Figaredo (Vox) dice que ‘cazar’ migrantes era ‘apresar’ y la Fiscalía le pisa
El secretario general del grupo parlamentario de Vox en el Congreso, José María Figaredo, ha protagonizado un giro de guion esperpéntico intentando apagar el fuego que él mismo encendió. Tras desatar una ola de indignación por su llamamiento a “cazar” migrantes, el diputado ultra ha salido a la palestra para asegurar que, en realidad, se refería a “apresar, detener o aprehender” a estas personas. Una justificación que llega tarde y mal, justo cuando el Ministerio de Igualdad y el Foro de Abogacía y Democracia ya le han puesto en el punto de mira de la Fiscalía.
La maniobra, digna de un mal guionista, ha sido revelada por el propio Figaredo en una entrevista a Antena 3, según ha recogido Europa Press.
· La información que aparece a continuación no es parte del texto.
(** When a connection makes the daemon start an opener, the connection came
    from an authorized address, its line was an http or https URL, every
    callback port of the URL was asked for without a refusal, and either the
    policy opens the URL or a configured notifier approved it; the opener is
    the configured one with this URL as its last argument, it is the only one,
    and the rate limit permitted it. *)
Lemma connection_opener cfg remote started now script spawned approval d d' reply :
  handle_connection parse show_ip show_addr show_io parse_url serve cfg remote started now script spawned approval d
    = Some (d', reply) →
  List.filter is_opener (effects d') ≠ List.filter is_opener (effects d) →
  let cfg' := origin_config parse show_ip cfg remote in
  authorized parse cfg remote = true ∧
  ∃ u program arguments,
    read_daemon_request parse_url started script = Some (Some (OpenUrl u)) ∧
    (scheme u = "http" ∨ scheme u = "https") ∧
    (forward_url parse_url serve cfg' u (served d) (is_multi_peer cfg)).2 = Ok () ∧
    (policy_decide cfg' (base u) = Open ∨ approved cfg' approval) ∧
    opener cfg' = program :: arguments ∧
    List.filter is_opener (effects d') =
      (List.filter is_opener (effects d) ++ [OpenerStarted program (arguments ++ [url_text u])])%list ∧
    (record (opens d) (base u) now (match peer_ip parse cfg' with Ok o => o | Err _ => None end)).2 = Permit ∧
    reply = Some (as_wire Opened).
Proof.
  unfold handle_connection. destruct (authorized parse cfg remote) eqn:Ha; simpl; [|by intros [= <- <-]].
  destruct (read_daemon_request parse_url started script) as [r|] eqn:Er; simpl; [|done].
  set (cfg' := origin_config parse show_ip cfg remote). intros [= H] Hne. split; [done|].
  destruct r as [[u|p secs]|]; simpl in H; [| |by simplify_eq].
  2: { destruct (hold _ _ _ _ _ _ _) as [s' rep]. by simplify_eq. }
  destruct (forward_url parse_url serve cfg' u (served d) (is_multi_peer cfg)) as [[s' asked] [[]|e]] eqn:Ef;
    [|by simplify_eq].
  pose proof (read_request_scheme _ _ _ Er) as Hs.
  pose proof (notify_url_no_opener cfg' u approval) as Hran.
  destruct (policy_decide cfg' (base u)) eqn:Ep; [|destruct (notify_url cfg' u approval) as [ran []] eqn:En; cbn [fst] in Hran]; simplify_eq.
  - destruct (open_permitted_url_effects cfg' u now spawned {| served := s'; opens := opens d; effects := effects d |})
      as [E|(program & arguments & E & Ho & Hr)]; simpl in E; [by rewrite E in Hne|].
    exists u, program, arguments. rewrite E, Ef, List.filter_app. split_and!; auto.
  - destruct (open_permitted_url_effects cfg' u now spawned
      {| served := s'; opens := opens d; effects := (effects d ++ ran)%list |})
      as [E|(program & arguments & E & Ho & Hr)]; simpl in E.
    { rewrite E, List.filter_app, Hran, app_nil_r in Hne. done. }
    exists u, program, arguments. rewrite E, Ef, !List.filter_app, Hran, app_nil_r.
    assert (approved cfg' approval) by (apply (notify_url_approved _ u); by rewrite En).
    split_and!; auto.
  - simpl in Hne. rewrite List.filter_app, Hran, app_nil_r in Hne. done.
Qed.

(** Why an opener was started: a connection of the run, and what was shared
    when it was handled. *)
Definition allowed_by (cfg : Config) (c : Accepted) (e : effect) : Prop :=
  ∃ remote u program arguments d0,
    let cfg' := origin_config parse show_ip cfg remote in
    from_addr c = Some remote ∧ authorized parse cfg remote = true ∧
    read_daemon_request parse_url (read_started c) (bytes_in c) = Some (Some (OpenUrl u)) ∧
    (scheme u = "http" ∨ scheme u = "https") ∧
    (forward_url parse_url serve cfg' u (served d0) (is_multi_peer cfg)).2 = Ok () ∧
    (policy_decide cfg' (base u) = Open ∨ approved cfg' (notifying c)) ∧
    (record (opens d0) (base u) (opened_at c) (match peer_ip parse cfg' with Ok o => o | Err _ => None end)).2 = Permit ∧
    opener cfg' = program :: arguments ∧ e = OpenerStarted program (arguments ++ [url_text u]).

(** One turn starts at most one opener, for its connection. *)
Lemma accept_opener cfg d i d' :
  accept parse show_ip show_addr show_io parse_url serve cfg d i = Some d' →
  List.filter is_opener (effects d') = List.filter is_opener (effects d) ∨
  ∃ c e, i = Connected c ∧ allowed_by cfg c e ∧
    List.filter is_opener (effects d') = (List.filter is_opener (effects d) ++ [e])%list.
Proof.
  destruct i as [|c]; cbn [accept]; [intros [= <-]; by left|].
  destruct (from_addr c) as [remote|] eqn:Ea; [|intros [= <-]; by left].
  destruct (authorized parse cfg remote) eqn:Hauth; cbn [negb]; [|intros [= <-]; by left].
  destruct (thread_starts c); cbn [negb]; [|intros [= <-]; by left].
  destruct (handle_connection _ _ _ _ _ _ _ _ _ _ _ _ _ _) as [[d1 reply]|] eqn:Eh; [|done]. intros [= <-].
  destruct (decide (List.filter is_opener (effects d1) = List.filter is_opener (effects d))) as [|Hne]; [by left|right].
  apply connection_opener in Eh as (H1 & u & program & arguments & H2 & H3 & H4 & H5 & H6 & H7 & H8 & _); [|done].
  exists c, (OpenerStarted program (arguments ++ [url_text u])). split_and!; [done| |done].
  exists remote, u, program, arguments, d. by split_and!.
Qed.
En un intento desesperado por desvincularse de la acusación de incitar al odio, el dirigente de Vox ha clamado que “yo no dije cazar a seres humanos, lo usé como sinónimo y todo el mundo lo entendió así salvo la izquierda”. Una afirmación que, lejos de calmar los ánimos, ha avivado aún más la polémica y la sensación de que Figaredo está intentando una patada hacia adelante para salvarse de la quema.
Figaredo intenta reconducir la polémica sobre 'cazar' migrantes
El diputado de Vox no solo ha intentado reinterpretar sus propias palabras, sino que ha ido un paso más allá, acusando directamente al Gobierno de querer “desviar la atención de la realidad” al llevar sus palabras a la Fiscalía. Una estrategia de defensa que busca convertir al denunciante en el culpable, algo habitual en los argumentarios de la formación de Santiago Abascal.
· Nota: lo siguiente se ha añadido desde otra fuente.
(* ===== verification/Handlers.v ===== *)
(** The daemon's connection handlers on their threads, in every interleaving
    ([crates/forward/src/daemon.rs], [daemon/origin.rs]).

    [Daemon] has what one handler does from end to end; here a handler is a
    thread that stops wherever it could lose the processor: after the request
    is read, between two calls that serve a port, around the notifier, which
    may wait for minutes, around the mutex of the opens, and before the opener
    is spawned.  Serving one port is one step; what happens inside it is the
    subject of [Leases].  The clock is the monotonic one, read under the
    mutex. *)

From stdpp Require Import prelude strings list gmap.
From Stdlib Require Import ZArith Lia Ascii.
From S2P Require Import Prelude Text Peers Bridge Policy Leases Daemon.

Local Open Scope string_scope.

Section handlers.
Context (parse : string → option IpAddr) (show_ip : IpAddr → string).
Context (show_addr : SocketAddr → string) (show_io : IoKind → string).
Context (parse_url : string → option WebUrl).
Context {S : Type} (serve : serve_fn S) (cfg : Config).

(** Where a handler stands. *)
Inductive Hpc : Type :=
| HRead
| HHold (port secs : Z)
| HPorts (u : WebUrl) (forwarded : nat) (rest : list Z)
| HDecide (u : WebUrl)
| HNotify (u : WebUrl)
| HRecord (u : WebUrl)
| HOpen (u : WebUrl)
| HDone (reply : option string).

(** A handler: its connection and address, where it stands, and the ports it
    has asked to be served. *)
Record Handler : Type := { h_conn : Accepted; h_from : IpAddr; h_pc : Hpc; h_asked : list Z }.

Definition goto (h : Handler) (pc : Hpc) : Handler :=
  {| h_conn := h_conn h; h_from := h_from h; h_pc := pc; h_asked := h_asked h |}.

Definition asking (h : Handler) (p : Z) : Handler :=
  {| h_conn := h_conn h; h_from := h_from h; h_pc := h_pc h; h_asked := (h_asked h ++ [p])%list |}.

(** The configuration the handler was given. *)
Definition h_cfg (h : Handler) : Config := origin_config parse show_ip cfg (h_from h).

Definition refusing (e : ServeError) : Hpc := HDone (Some ("refused " +:+ serve_error_text show_addr show_io e)).

(** [forward_url], up to its first port. *)
Definition begin_ports (u : WebUrl) : Hpc :=
  let ports := forward_ports parse_url u in
  if is_multi_peer cfg && (MAX_DYNAMIC_FORWARDS <? length ports)%nat then refusing TooMany else HPorts u 0 ports.

(** A turn of its loop. *)
Definition ports_step (h : Handler) (d : DState (S:=S)) (u : WebUrl) (forwarded : nat) (ports : list Z) :
    Handler * DState (S:=S) :=
  let c := h_cfg h in let strict := is_multi_peer cfg in
  match ports with
  | [] => (goto h (HDecide u), d)
  | p :: rest =>
      if negb (is_dynamic_port c p) then
        (goto h (if strict then refusing (Reserved p) else HPorts u forwarded rest), d)
      else if (forwarded =? MAX_DYNAMIC_FORWARDS)%nat then (goto h (HPorts u forwarded rest), d)
      else
        let '(s', r) := serve (served d) p (Time.from_secs (forward_ttl_secs c)) in
        let d := {| served := s'; opens := opens d; effects := effects d |} in
        let h := asking h p in
        (goto h (match r with
                 | Err (OwnedError q a) => refusing (OwnedError q a)
                 | Err e => if strict then refusing e else HPorts u (Datatypes.S forwarded) rest
                 | Ok _ => HPorts u (Datatypes.S forwarded) rest
                 end), d)
  end.

Definition open_request (h : Handler) (u : WebUrl) (now : Z) : Policy.request :=
  (base u, now, match peer_ip parse (h_cfg h) with Ok o => o | Err _ => None end).

(** One step of a handler at the instant [now]. *)
Definition handler_step (h : Handler) (now : Z) (d : DState (S:=S)) : Handler * DState (S:=S) :=
  let c := h_cfg h in
  match h_pc h with
  | HRead =>
      (match read_daemon_request parse_url (read_started (h_conn h)) (bytes_in (h_conn h)) with
       | None => h
       | Some None => goto h (HDone None)
       | Some (Some (HoldPort p secs)) => goto h (HHold p secs)
       | Some (Some (OpenUrl u)) => goto h (begin_ports u)
       end, d)
  | HHold p secs =>
      let '(s', reply) := hold show_addr show_io serve c (served d) p secs in
      (goto h (HDone (Some reply)), {| served := s'; opens := opens d; effects := effects d |})
  | HPorts u forwarded ports => ports_step h d u forwarded ports
  | HDecide u =>
      (goto h (match policy_decide c (base u) with Open => HRecord u | Notify => HNotify u end), d)
  | HNotify u =>
      let '(ran, permitted) := notify_url c u (notifying (h_conn h)) in
      (goto h (if permitted : bool then HRecord u else HDone (Some (as_wire Notified))),
       {| served := served d; opens := opens d; effects := (effects d ++ ran)%list |})
  | HRecord u =>
      let '(b, t, o) := open_request h u now in
      let '(entries, decision) := record (opens d) b t o in
      (goto h (match decision with Permit => HOpen u | Drop _ => HDone (Some (as_wire Opened)) end),
       {| served := served d; opens := entries; effects := effects d |})
  | HOpen u => (goto h (HDone (Some (as_wire Opened))), open_url c u (opener_starts (h_conn h)) d)
  | HDone _ => (h, d)
  end.

(** * The daemon *)

(** The handlers started so far, what they share, the clock, and the opens
    requested and openers started in their order, with the handler's number. *)
Record Daemons : Type := {
  hs : list Handler;
  shared : DState (S:=S);
  clock : Z;
  asks : list (nat * Policy.request * OpenDecision);
  starts : list (nat * effect);
}.

Definition Daemons_new (s : S) (t : Z) : Daemons :=
  {| hs := []; shared := {| served := s; opens := []; effects := [] |}; clock := t; asks := []; starts := [] |}.

Inductive daction : Type :=
| DAccept (i : incoming)
| DRun (i : nat) (elapsed : nat).

(** What a step of handler [i] asked of the limiter and started. *)
Definition asked_now (h : Handler) (now : Z) (d : DState (S:=S)) : list (Policy.request * OpenDecision) :=
  match h_pc h with
  | HRecord u => let '(b, t, o) := open_request h u now in [((b, t, o), (record (opens d) b t o).2)]
  | _ => []
  end.

Definition started_now (h : Handler) : list effect :=
  match h_pc h with
  | HOpen u =>
      match opener (h_cfg h), opener_starts (h_conn h) with
      | program :: arguments, true => [OpenerStarted program (arguments ++ [url_text u])%list]
      | _, _ => []
      end
  | _ => []
  end.

Definition dstep (x : Daemons) (a : daction) : Daemons :=
  match a with
  | DAccept AcceptError => x
  | DAccept (Connected c) =>
      match from_addr c with
      | None => x
      | Some remote =>
          if negb (authorized parse cfg remote) then x else
          if negb (thread_starts c) then x else
          {| hs := (hs x ++ [{| h_conn := c; h_from := remote; h_pc := HRead; h_asked := [] |}])%list;
             shared := shared x; clock := clock x; asks := asks x; starts := starts x |}
      end
  | DRun i elapsed =>
      match hs x !! i with
      | None => x
      | Some h =>
          let now := (clock x + Z.of_nat elapsed)%Z in
          let '(h', d) := handler_step h now (shared x) in
          {| hs := <[i := h']> (hs x); shared := d; clock := now;
             asks := (asks x ++ ((λ r, (i, r.1, r.2)) <$> asked_now h now (shared x)))%list;
             starts := (starts x ++ (pair i <$> started_now h))%list |}
      end
  end.

Definition drun (x : Daemons) (l : list daction) : Daemons := fold_left dstep l x.

(** * A handler by itself

    A handler that no other interrupts does what [Daemon.handle_connection]
    says. *)
Section alone.
Context (now : Z).

Definition alone (x y : Handler * DState (S:=S)) : Prop := handler_step x.1 now x.2 = y.

Lemma alone_once h d h' d' : handler_step h now d = (h', d') → rtc alone (h, d) (h', d').
Proof. intros H. by apply rtc_once. Qed.

Lemma alone_ports u ports h d n :
  let '(s', asked, r) := forward_loop serve (h_cfg h) (is_multi_peer cfg) (served d) (h_asked h) n ports in
  let d' := {| served := s'; opens := opens d; effects := effects d |} in
  let h' pc := {| h_conn := h_conn h; h_from := h_from h; h_pc := pc; h_asked := asked |} in
  rtc alone (goto h (HPorts u n ports), d)
    (h' (match r with Ok () => HDecide u | Err e => refusing e end), d').
Proof.
  revert h d n. induction ports as [|p ports IH]; intros h d n; cbn [forward_loop].
  { apply alone_once. by destruct d. }
  assert (∀ y, rtc alone (ports_step h d u n (p :: ports)) y → rtc alone (goto h (HPorts u n (p :: ports)), d) y) as Hs.
  { intros y Hy. by eapply rtc_l; [|exact Hy]. }
  unfold ports_step in Hs. destruct (is_dynamic_port (h_cfg h) p); cbn [negb] in *.
  2: { destruct (is_multi_peer cfg) eqn:Em; [apply Hs; by destruct d, h|].
       specialize (IH h d n). destruct (forward_loop _ _ _ _ _ _ _) as [[s' asked] r]. by apply Hs. }
  destruct (n =? MAX_DYNAMIC_FORWARDS)%nat.
  { specialize (IH h d n). destruct (forward_loop _ _ _ _ _ _ _) as [[s' asked] r]. by apply Hs. }
  destruct (serve (served d) p _) as [s1 r1].
  specialize (IH (asking h p) {| served := s1; opens := opens d; effects := effects d |} (Datatypes.S n)).
  change (h_cfg (asking h p)) with (h_cfg h) in IH. cbn [served asking h_asked] in IH.
  destruct r1 as [q|e].
  - destruct (forward_loop _ _ _ _ _ _ _) as [[s' asked] r]. by apply Hs.
  - destruct (forward_loop _ _ _ _ _ _ _) as [[s' asked] r], e; try (by apply Hs); destruct (is_multi_peer cfg); by apply Hs.
Qed.

Definition ends (x : Handler * DState (S:=S)) (d' : DState (S:=S)) (reply : option string) : Prop :=
  ∃ h', h_pc h' = HDone reply ∧ rtc alone x (h', d').

Lemma ends_step x d' reply : ends (handler_step x.1 now x.2) d' reply → ends x d' reply.
Proof. intros (h' & Hp & Hr). exists h'. split; [done|]. by eapply rtc_l. Qed.

Lemma ends_rtc x y d' reply : rtc alone x y → ends y d' reply → ends x d' reply.
Proof. intros Hx (h' & Hp & Hr). exists h'. split; [done|]. by etrans. Qed.

Lemma ends_done h d reply : h_pc h = HDone reply → ends (h, d) d reply.
Proof. intros H. exists h. split; [done|]. apply rtc_refl. Qed.

Lemma ends_record h d u :
  ends (goto h (HRecord u), d) (open_permitted_url parse (h_cfg h) u now (opener_starts (h_conn h)) d)
    (Some (as_wire Opened)).
Proof.
  apply ends_step. cbn [handler_step goto h_pc open_request fst snd]. change (h_cfg (goto h (HRecord u))) with (h_cfg h).
  unfold open_permitted_url. destruct (record _ _ _ _) as [entries [|count]]; [|by apply ends_done].
  apply ends_step. by apply ends_done.
Qed.

Lemma ends_decide h d u :
  let '(d', outcome) :=
    match policy_decide (h_cfg h) (base u) with
    | Open => (open_permitted_url parse (h_cfg h) u now (opener_starts (h_conn h)) d, Opened)
    | Notify =>
        let '(ran, permitted) := notify_url (h_cfg h) u (notifying (h_conn h)) in
        let d := {| served := served d; opens := opens d; effects := (effects d ++ ran)%list |} in
        if permitted : bool then (open_permitted_url parse (h_cfg h) u now (opener_starts (h_conn h)) d, Opened)
        else (d, Notified)
    end in
  ends (goto h (HDecide u), d) d' (Some (as_wire outcome)).
Proof.
  pose proof (ends_step (goto h (HDecide u), d)) as Hs. cbn [handler_step goto h_pc fst snd] in Hs.
  change (h_cfg (goto h (HDecide u))) with (h_cfg h) in Hs. destruct (policy_decide (h_cfg h) (base u)).
  - apply Hs. apply (ends_record h d u).
  - pose proof (ends_step (goto h (HNotify u), d)) as Hn. cbn [handler_step goto h_pc fst snd h_conn] in Hn.
    change (h_cfg (goto h (HNotify u))) with (h_cfg h) in Hn.
    destruct (notify_url (h_cfg h) u (notifying (h_conn h))) as [ran [|]]; apply Hs, Hn.
    + apply (ends_record h {| served := served d; opens := opens d; effects := (effects d ++ ran)%list |} u).
    + by apply ends_done.
Qed.

(** Uninterrupted, a handler ends where the daemon's one-piece handler does,
    with the same reply. *)
Lemma handler_alone c remote d d' reply :
  authorized parse cfg remote = true →
  handle_connection parse show_ip show_addr show_io parse_url serve cfg remote (read_started c) now (bytes_in c)
    (opener_starts c) (notifying c) d = Some (d', reply) →
  ends ({| h_conn := c; h_from := remote; h_pc := HRead; h_asked := [] |}, d) d' reply.
Proof.
  intros Ha. unfold handle_connection. rewrite Ha. cbn [negb]. set (h := Build_Handler c remote HRead []).
  pose proof (ends_step (h, d)) as Hs. cbn [handler_step h h_pc fst snd h_conn] in Hs. fold h in Hs.
  destruct (read_daemon_request parse_url (read_started c) (bytes_in c)) as [r|]; [|done].
  cbn [fmap option_fmap option_map]. intros [= E]. destruct r as [[u|p secs]|]; cbn [handle_request] in E.
  - assert (∀ d' reply, ends (goto h (begin_ports u), d) d' reply → ends (h, d) d' reply) as Hs' by (intros; by apply Hs).
    unfold forward_url in E. unfold begin_ports in Hs'. destruct (is_multi_peer cfg && _) eqn:Em.
    + injection E as <- <-. apply Hs'. destruct d. by apply ends_done.
    + pose proof (alone_ports u (forward_ports parse_url u) h d 0) as Hp.
      change (h_cfg h) with (origin_config parse show_ip cfg remote) in Hp. change (h_asked h) with (@nil Z) in Hp.
      destruct (forward_loop _ _ _ _ _ _ _) as [[s1 asked] [[]|e]].
      * set (h1 := {| h_conn := c; h_from := remote; h_pc := HRead; h_asked := asked |}).
        pose proof (ends_decide h1 {| served := s1; opens := opens d; effects := effects d |} u) as Hd.
        change (h_cfg h1) with (origin_config parse show_ip cfg remote) in Hd. cbn [h1 h_conn] in Hd.
        cbn [served opens effects] in E, Hd.
        apply Hs'. eapply ends_rtc; [exact Hp|].
        destruct (policy_decide _ _); [injection E as <- <-; exact Hd|].
        destruct (notify_url _ _ _) as [ran [|]]; injection E as <- <-; exact Hd.
      * injection E as <- <-. apply Hs'. eapply ends_rtc; [exact Hp|]. by apply ends_done.
  - apply Hs. pose proof (ends_step (goto h (HHold p secs), d)) as Hh. cbn [handler_step goto h_pc fst snd] in Hh.
    change (h_cfg (goto h (HHold p secs))) with (origin_config parse show_ip cfg remote) in Hh.
    destruct (hold _ _ _ _ _ _ _) as [s1 rep]. injection E as <- <-. apply Hh. by apply ends_done.
  - injection E as <- <-. apply Hs. by apply ends_done.
Qed.
End alone.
Pero la realidad es tozuda. La justificación de Figaredo, que ahora equipara “cazar” con “apresar”, choca frontalmente con el contexto y el tono de sus declaraciones originales. No es la primera vez que un político de Vox utiliza un lenguaje belicista y deshumanizador para referirse a la inmigración irregular. El intento de ahora de rebajar el impacto de sus palabras suena más a una huida hacia adelante que a una explicación convincente.
La polémica que incendió las redes sociales
La tormenta se desató cuando Figaredo animó públicamente a “cazar” a los inmigrantes que entraron ilegalmente en Ceuta “uno por uno”. Unas palabras que, según la denuncia del Foro de Abogacía y Democracia, presentaban a las personas migrantes “como objetos de persecución, captura y devolución, mediante el empleo reiterado de términos como 'cazar', 'cogerlos a todos' y 'pescar', junto con la caracterización del colectivo como 'invasores'”.
Este lenguaje no es baladí. En los mensajes que respaldan la denuncia, el dirigente de Vox no se andaba con rodeos, hablando de “cazar” o “pescar” a los migrantes y calificándolos sin miramientos como “invasores”. Unas expresiones que, para muchos, traspasan la línea roja de la incitación al odio y la deshumanización.
Igualdad y Abogacía piden investigar a Figaredo
La reacción no se ha hecho esperar. El Ministerio de Igualdad, liderado por Ana Redondo, ha sido contundente al instar a la Fiscalía a investigar si las declaraciones de Figaredo son constitutivas de un delito de odio. Para el departamento de Igualdad, este tipo de discursos son “peligrosos” y pueden incitar “al odio y a la violencia”, una línea roja que la libertad de expresión no puede justificar.
Paralelamente, el Foro de Abogacía y Democracia ha presentado su propia denuncia ante la Fiscalía de la Sala de lo Penal del Tribunal Supremo, solicitando la citación de Figaredo como investigado. La entidad subraya que las expresiones utilizadas no solo deshumanizan, sino que incitan a la persecución y captura de personas por su origen, lo que podría encajar en delitos de odio y contra la dignidad de colectivos vulnerables.
Figaredo acusa al Gobierno de "traidor"
En su particular ofensiva, Figaredo no ha dudado en lanzar un ataque frontal contra el Ejecutivo. Desde su punto de vista, la “realidad” es que el de Sánchez es un Gobierno “traidor a los españoles”, y por ello ha llegado a pedir la activación del artículo 102 de la Constitución para “enjuiciar” al presidente. Una escalada verbal que busca desviar el foco de sus propias declaraciones y situar al Gobierno como el verdadero enemigo.
Mientras Figaredo se enreda en justificaciones semánticas y acusaciones políticas, la Fiscalía ya tiene sobre la mesa varias denuncias que analizan la posible comisión de un delito. La pelota está ahora en el tejado de la Justicia, que deberá determinar si las palabras del diputado de Vox eran una simple “metáfora” de “apresar” o, por el contrario, una peligrosa incitación al odio que merece una respuesta legal.